Personal information
- Born: May 27, 1990 (age 35) Leesville, Louisiana, U.S.
- Listed height: 5 ft 10 in (1.78 m)
- Listed weight: 216 lb (98 kg)

Career information
- High school: Leesville
- College: LSU (2009–2012)
- NFL draft: 2013: undrafted

Career history
- Chicago Bears (2013−2014); Hamilton Tiger-Cats (2015); Atlanta Falcons (2015)*; Hamilton Tiger-Cats (2015); Saskatchewan Rough Riders (2016);
- * Offseason and/or practice squad member only

Career NFL statistics
- Return yards: 37
- Stats at Pro Football Reference

= Michael Ford (gridiron football) =

American football player (born 1990)

Michael Deshown Ford (born May 27, 1990) is an American former professional football player who was a running back in the National Football League (NFL) and Canadian Football League (CFL).

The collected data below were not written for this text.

(* ===== verification/SchedTheorems.v ===== *)
(** * The scheduler's placement core: theorems

    The cores the dispatcher can reach from an empty one by any sequence of the
    public operations of [sched::Core], and what holds of them. *)

From S2P Require Import Prelude Double PathKey Heap Free Sched SchedInv SchedOps.
From S2P Require Import SchedHello SchedPick SchedDispatch SchedPlace.

(** ** Sequences of operations *)

Inductive op :=
  | OpWant (client : N) (info : WantInfo) (nowMs : double)
  | OpCancel (client : N) (drvPath : string)
  | OpClientGone (client : N)
  | OpHello (info : HelloInfo)
  | OpDone (wid : N) (drvPath : string) (outputs : list (string * N))
  | OpGiveBack (wid : N) (drvPath : string)
  | OpSetDraining (wid : N) (draining : bool)
  | OpWorkerGone (wid : N)
  | OpDispatch (ord : map_order)
  | OpPlaceabilityChanges
  | OpMarkUnplaceable (d : N) (unplaceable : bool).

Definition run_op (o : op) : C () :=
  match o with
  | OpWant client info nowMs => want client info nowMs;; mret tt
  | OpCancel client drvPath => cancel_path client drvPath;; mret tt
  | OpClientGone client => clientGone client;; mret tt
  | OpHello info => hello info;; mret tt
  | OpDone wid drvPath outputs => done wid drvPath outputs
  | OpGiveBack wid drvPath => giveBack wid drvPath
  | OpSetDraining wid draining => setDraining wid draining
  | OpWorkerGone wid => workerGone wid
  | OpDispatch ord => dispatch ord;; mret tt
  | OpPlaceabilityChanges => placeabilityChanges;; mret tt
  | OpMarkUnplaceable d unplaceable => markUnplaceable d unplaceable
  end.

(** What the callers guarantee: worker and derivation ids are ids the core gave
    out, a Want names a system and has a priority that is a number, and a Hello
    has an address and fits in the tables. *)
Definition allowed (o : op) (c : core) : Prop :=
  match o with
  | OpWant _ info nowMs => want_ok info nowMs c
  | OpHello info => hello_ok info c
  | OpDone wid _ _ | OpGiveBack wid _ | OpSetDraining wid _ | OpWorkerGone wid =>
      (wid < vlen (workers c))%N
  | OpMarkUnplaceable d _ => (d < vlen (entries c))%N
  | _ => True
  end.

Inductive reachable (cf : Config.t) : core → Prop :=
  | reach_init : cfg_ok cf → reachable cf (Core cf)
  | reach_step c o : reachable cf c → allowed o c → reachable cf (exec (run_op o) c).

Definition table_full : exn := NixError "scheduler: derivation table full".

(** ** The invariant holds of every reachable core *)

Lemma Inv_init cf : cfg_ok cf → inv (Core cf).
Proof.
  intros Hcf. assert (∀ d, lk [] d = None) as Hno by (intros; unfold lk; by rewrite vlookup_nil).
  assert (∀ w, run [] w = []) as Hrun by (intros; unfold run; by rewrite vlookup_nil).
  split; simpl; try done.
  - split; [done| |constructor|].
    + intros k d. rewrite lookup_empty. setoid_rewrite Hno. naive_solver.
    + intros d. rewrite vlookup_nil. split; [by intros ?%not_elem_of_nil|done].
  - split.
    + intros s d. unfold qv. rewrite !lookup_empty. by intros [].
    + intros w d. rewrite Hrun. by intros ?%not_elem_of_nil.
    + intros w. rewrite Hrun. constructor.
    + intros d e. by rewrite Hno.
  - split; [done| |by intros w wkr; rewrite vlookup_nil|done].
    intros a w. rewrite lookup_empty. setoid_rewrite vlookup_nil. naive_solver.
Qed.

He was signed by the Chicago Bears after going undrafted in the 2013 NFL draft, and played college football for the LSU Tigers. Ford was considered one of the better running back prospects of his class.

==Early life==
A native of Leesville, Louisiana, Ford was an All-American running back at Leesville High School. Regarded as a four-star recruit by Rivals.com, Ford was listed as the #7 running back prospect in the class of 2009.

==College career==
In 2012, Ford ranked second in the Southeastern Conference in kickoff returns, averaging 27.5 yards on 20 returns, along with four kickoff returns of 40 yards or more; one of those returns was for 86 yards against Arkansas, which set up a touchdown. Ford concluded his college career with 37 appearances, and 5 games started, scoring 14 touchdowns (13 rushing and 1 receiving).

==Professional career==

===2013 NFL draft===
Ford put up impressive combine results measuring in at 5-9.5 210 pounds, running an unofficial 4.38 40 yard dash and bench pressing 225 pounds 25 times. He was ranked number one at his prospective position in the broad jump with a distance of 10 feet 10 inches, third in the vertical jump with a height of 39.5 inches, fourth in the 60 yard shuttle with a time of 11.43 seconds, and fifth in the 3-cone drill with a time of 6.87 seconds (Combine results from nfl.com). His bench press is listed as 7th best, however, 3 of the prospects he is ranked behind more than likely will be fullback candidates in the NFL not a true running back.

Pre-draft measurables
| Height | Weight | Arm length | Hand span | 40-yard dash | 10-yard split | 20-yard split | 20-yard shuttle | Three-cone drill | Vertical jump | Broad jump | Bench press |
| 5 ft 9+1⁄2 in (1.77 m) | 210 lb (95 kg) | 30+3⁄8 in (0.77 m) | 9 in (0.23 m) | 4.40 s | 1.48 s | 2.56 s | 4.25 s | 6.87 s | 39.5 in (1.00 m) | 10 ft 10 in (3.30 m) | 25 reps |
All values from NFL Combine/Pro Day

===Chicago Bears===
After going undrafted in the 2013 NFL draft, Ford was signed by the Chicago Bears on April 28. The Bears released Ford on August 23, 2014.

===Hamilton Tiger-Cats===
Ford signed with the Hamilton Tiger-Cats on June 10, 2015.

===Atlanta Falcons===
On August 7, 2015, Ford was signed by the Atlanta Falcons. On August 30, 2015, he was waived by the Falcons.

===Second stint with the Tiger-Cats===
On September 27, 2015, Ford was added to the Tiger-Cats' non-active roster. He was added to the active roster on October 1, 2015.